(* ===== verification/OwnedResources.v ===== *)
(** * OwnedResources: a rely/guarantee logic in which processes own tokens

    [RelyGuarantee] speaks about the shared state alone.  Where a process has taken
    something that it must give back (a use of an instance, a start it announced), the
    invariant has to count what the processes have taken.  Here every process owns a
    multiset of tokens of the prover's choice: the invariant relates the state to the sum
    of all of them, a call may exchange the caller's own tokens, and the tokens of the
    others are out of its reach.  Tokens exist in proofs only. *)

From stdpp Require Import base list gmultiset relations.
From S2P Require Import Prelude ObjectStore.

Set Default Goal Selector "!".

Section owned.
  Context {W : Type} `{Countable T} (G : relation W) `{!PreOrder G} (Inv : W → gmultiset T → Prop).

Fixpoint wpo {A} (m : prog W A) (Q : A → gmultiset T → W → Prop) (own : gmultiset T) (w : W) : Prop :=
  match m with
  | Ret a => ∀ w', G w w' → Q a own w'
  | Call B c k =>
      ∀ w' frame, G w w' → Inv w' (own ⊎ frame) →
        ∃ own', G w' (c w').2 ∧ Inv (c w').2 (own' ⊎ frame) ∧ wpo (k (c w').1) Q own' (c w').2
  end.

Lemma wpo_stable {A} (m : prog W A) Q own w w' : wpo m Q own w → G w w' → wpo m Q own w'.
Proof.
  destruct m as [a|B c k]; cbn; intros Hm HG.
  - intros w'' HG'. apply Hm. by etrans.
  - intros w'' frame HG'. apply Hm. by etrans.
Qed.

Lemma wpo_mono {A} (m : prog W A) Q R own w :
  wpo m Q own w → (∀ a own' w', G w w' → Q a own' w' → R a own' w') → wpo m R own w.
Proof.
  revert own w. induction m as [a|B c k IH]; cbn; intros own w Hm HQR.
  - intros w' HG. by apply HQR, Hm.
  - intros w' frame HG HI. destruct (Hm w' frame HG HI) as (own' & HG' & HI' & Hk).
    exists own'. split_and!; [done..|]. apply (IH _ _ _ Hk). intros a o w'' HG''. apply HQR.
    etrans; [exact HG|]. by etrans.
Qed.

Lemma wpo_bind {A B} (m : prog W A) (f : A → prog W B) Q own w :
  wpo m (λ a own' w', wpo (f a) Q own' w') own w → wpo (m ≫= f) Q own w.
Proof.
  unfold mbind, prog_bind. revert own w. induction m as [a|C c k IH]; cbn; intros own w Hm.
  - by apply Hm.
  - intros w' frame HG HI. destruct (Hm w' frame HG HI) as (own' & HG' & HI' & Hk).
    exists own'. auto.
Qed.

Lemma wpo_ret {A} (a : A) (Q : A → gmultiset T → W → Prop) own w : (∀ w', G w w' → Q a own w') → wpo (mret a) Q own w.
Proof. done. Qed.

Lemma wpo_atomic {A} (c : W → A * W) (Q : A → gmultiset T → W → Prop) own w :
  (∀ w' frame, G w w' → Inv w' (own ⊎ frame) →
     ∃ own', G w' (c w').2 ∧ Inv (c w').2 (own' ⊎ frame)
           ∧ ∀ w'', G (c w').2 w'' → Q (c w').1 own' w'') →
  wpo (atomic c) Q own w.
Proof. done. Qed.

(** What a process owns beside the tokens a program needs is still there afterwards. *)
Lemma wpo_frame {A} (m : prog W A) Q own rest w :
  wpo m Q own w → wpo m (λ a own' w', ∃ own0, own' = own0 ⊎ rest ∧ Q a own0 w') (own ⊎ rest) w.
Proof.
  revert own w. induction m as [a|B c k IH]; cbn; intros own w Hm.
  - intros w' HG. exists own. auto.
  - intros w' frame HG HI. rewrite <-(assoc_L _) in HI.
    destruct (Hm w' _ HG HI) as (own' & HG' & HI' & Hk).
    exists (own' ⊎ rest). rewrite <-(assoc_L _). auto.
Qed.

(** The processes of a configuration with what each of them owns. *)
Definition everything (owns : list (gmultiset T)) : gmultiset T := foldr disj_union ∅ owns.

Lemma everything_insert i own own' owns :
  owns !! i = Some own →
  ∃ frame, everything owns = own ⊎ frame ∧ everything (<[i := own']> owns) = own' ⊎ frame.
Proof.
  revert i. induction owns as [|o owns IH]; intros [|i]; [done..| |]; cbn.
  - intros [= ->]. by eexists.
  - intros Hi. destruct (IH i Hi) as (frame & E1 & E2). exists (o ⊎ frame).
    change (o ⊎ everything owns = own ⊎ (o ⊎ frame)
            ∧ o ⊎ everything (<[i:=own']> owns) = own' ⊎ (o ⊎ frame)).
    rewrite E1, E2. multiset_solver.
Qed.

Definition owned_pool {A} (Qs : nat → A → gmultiset T → W → Prop) (w : W) (ts : list (prog W A))
    (owns : list (gmultiset T)) : Prop :=
  Inv w (everything owns) ∧ Forall2 (λ _ _, True) ts owns ∧
  ∀ i m own, ts !! i = Some m → owns !! i = Some own → wpo m (Qs i) own w.

Lemma owned_step {A} (Qs : nat → A → gmultiset T → W → Prop) i w ts owns :
  owned_pool Qs w ts owns →
  G w (sched_step i (w, ts)).1
  ∧ ∃ owns', owned_pool Qs (sched_step i (w, ts)).1 (sched_step i (w, ts)).2 owns'.
Proof.
  intros (HI & Hlen & Hp). unfold sched_step. destruct (ts !! i) as [[a|B c k]|] eqn:Ei.
  - split; [done|]. by exists owns.
  - destruct (Forall2_lookup_l _ _ _ _ _ Hlen Ei) as (own & Eo & _).
    assert (∀ own', ∃ frame, everything owns = own ⊎ frame ∧ everything (<[i := own']> owns) = own' ⊎ frame) as Hf
      by (intros own'; by apply everything_insert).
    destruct (Hf ∅) as (frame & Ef & _). pose proof (Hp _ _ _ Ei Eo w frame) as Hc. rewrite Ef in HI.
    destruct (Hc ltac:(done) HI) as (own' & HG & HI' & Hk). destruct (c w) as [b w'] eqn:Ec. cbn in *.
    split; [done|]. exists (<[i := own']> owns). split_and!.
    + destruct (Hf own') as (frame' & Ef' & ->). assert (frame' = frame) as ->; [|done].
      rewrite Ef in Ef'. by apply (inj (disj_union own)) in Ef'.
    + by apply Forall2_insert.
    + intros j m o. destruct (decide (i = j)) as [<-|Hij].
      * rewrite list_lookup_insert_eq by (by eapply lookup_lt_Some).
        rewrite list_lookup_insert_eq by (by eapply lookup_lt_Some). by intros [= <-] [= <-].
      * rewrite !list_lookup_insert_ne by done. intros Hj Ho. eapply wpo_stable; [by eapply Hp|done].
  - split; [done|]. by exists owns.
Qed.

Theorem wpo_exec {A} (Qs : nat → A → gmultiset T → W → Prop) schedule w ts owns w' ts' :
  owned_pool Qs w ts owns → exec schedule (w, ts) = (w', ts') →
  G w w' ∧ ∃ owns', owned_pool Qs w' ts' owns'.
Proof.
  revert w ts owns. induction schedule as [|i s IH]; intros w ts owns Hp; cbn [exec].
  { intros [= <- <-]. split; [done|]. by exists owns. }
  intros He. destruct (owned_step Qs i w ts owns Hp) as (HG & owns1 & Hp1).
  destruct (sched_step i (w, ts)) as [w1 ts1]. destruct (IH _ _ _ Hp1 He) as (HG' & owns' & Hp').
  split; [by etrans|]. by exists owns'.
Qed.

(** A process that has ended has its postcondition. *)
Lemma owned_result {A} (Qs : nat → A → gmultiset T → W → Prop) w ts owns i m a :
  owned_pool Qs w ts owns → ts !! i = Some m → result_of m = Some a → ∃ own, Qs i a own w.
Proof.
  intros (_ & Hlen & Hp) Hi Hr. destruct (Forall2_lookup_l _ _ _ _ _ Hlen Hi) as (own & Ho & _).
  specialize (Hp i m own Hi Ho). destruct m as [a'|]; [|done]. cbn in Hr. injection Hr as ->.
  exists own. by apply Hp.
Qed.

(** Programs of processes that start with nothing. *)
Lemma owned_start {A} (Qs : nat → A → gmultiset T → W → Prop) w ts :
  Inv w ∅ → (∀ i m, ts !! i = Some m → wpo m (Qs i) ∅ w) → owned_pool Qs w ts (replicate (length ts) ∅).
Proof.
  intros HI Hts. split_and!.
  - assert (∀ n, everything (replicate n ∅) = ∅) as ->; [|done].
    intros n. induction n as [|n IHn]; [done|]. cbn. unfold everything in IHn. rewrite IHn. multiset_solver.
  - apply Forall2_same_length_lookup. by rewrite length_replicate.
  - intros i m own Hi Ho. apply lookup_replicate in Ho as [-> _]. by apply Hts.
Qed.
End owned.

(** Walk through the sequencing of a program, leaving its calls. *)
Ltac wpo_step :=
  lazymatch goal with
  | |- wpo _ _ (mret _) _ _ _ => apply wpo_ret
  | |- wpo _ _ (Ret _) _ _ _ => apply wpo_ret
  | |- wpo _ _ (_ ≫= _) _ _ _ => apply wpo_bind
  end.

————

Please give an exact copy of the lines above, beginning with the line containing "Definition everything (owns" and running through the line containing "rewrite list_lookup_insert_eq by (by eapply lookup_lt_Some). by", and of no other lines.

Definition everything (owns : list (gmultiset T)) : gmultiset T := foldr disj_union ∅ owns.

Lemma everything_insert i own own' owns :
  owns !! i = Some own →
  ∃ frame, everything owns = own ⊎ frame ∧ everything (<[i := own']> owns) = own' ⊎ frame.
Proof.
  revert i. induction owns as [|o owns IH]; intros [|i]; [done..| |]; cbn.
  - intros [= ->]. by eexists.
  - intros Hi. destruct (IH i Hi) as (frame & E1 & E2). exists (o ⊎ frame).
    change (o ⊎ everything owns = own ⊎ (o ⊎ frame)
            ∧ o ⊎ everything (<[i:=own']> owns) = own' ⊎ (o ⊎ frame)).
    rewrite E1, E2. multiset_solver.
Qed.

Definition owned_pool {A} (Qs : nat → A → gmultiset T → W → Prop) (w : W) (ts : list (prog W A))
    (owns : list (gmultiset T)) : Prop :=
  Inv w (everything owns) ∧ Forall2 (λ _ _, True) ts owns ∧
  ∀ i m own, ts !! i = Some m → owns !! i = Some own → wpo m (Qs i) own w.

Lemma owned_step {A} (Qs : nat → A → gmultiset T → W → Prop) i w ts owns :
  owned_pool Qs w ts owns →
  G w (sched_step i (w, ts)).1
  ∧ ∃ owns', owned_pool Qs (sched_step i (w, ts)).1 (sched_step i (w, ts)).2 owns'.
Proof.
  intros (HI & Hlen & Hp). unfold sched_step. destruct (ts !! i) as [[a|B c k]|] eqn:Ei.
  - split; [done|]. by exists owns.
  - destruct (Forall2_lookup_l _ _ _ _ _ Hlen Ei) as (own & Eo & _).
    assert (∀ own', ∃ frame, everything owns = own ⊎ frame ∧ everything (<[i := own']> owns) = own' ⊎ frame) as Hf
      by (intros own'; by apply everything_insert).
    destruct (Hf ∅) as (frame & Ef & _). pose proof (Hp _ _ _ Ei Eo w frame) as Hc. rewrite Ef in HI.
    destruct (Hc ltac:(done) HI) as (own' & HG & HI' & Hk). destruct (c w) as [b w'] eqn:Ec. cbn in *.
    split; [done|]. exists (<[i := own']> owns). split_and!.
    + destruct (Hf own') as (frame' & Ef' & ->). assert (frame' = frame) as ->; [|done].
      rewrite Ef in Ef'. by apply (inj (disj_union own)) in Ef'.
    + by apply Forall2_insert.
    + intros j m o. destruct (decide (i = j)) as [<-|Hij].
      * rewrite list_lookup_insert_eq by (by eapply lookup_lt_Some).
        rewrite list_lookup_insert_eq by (by eapply lookup_lt_Some). by intros [= <-] [= <-].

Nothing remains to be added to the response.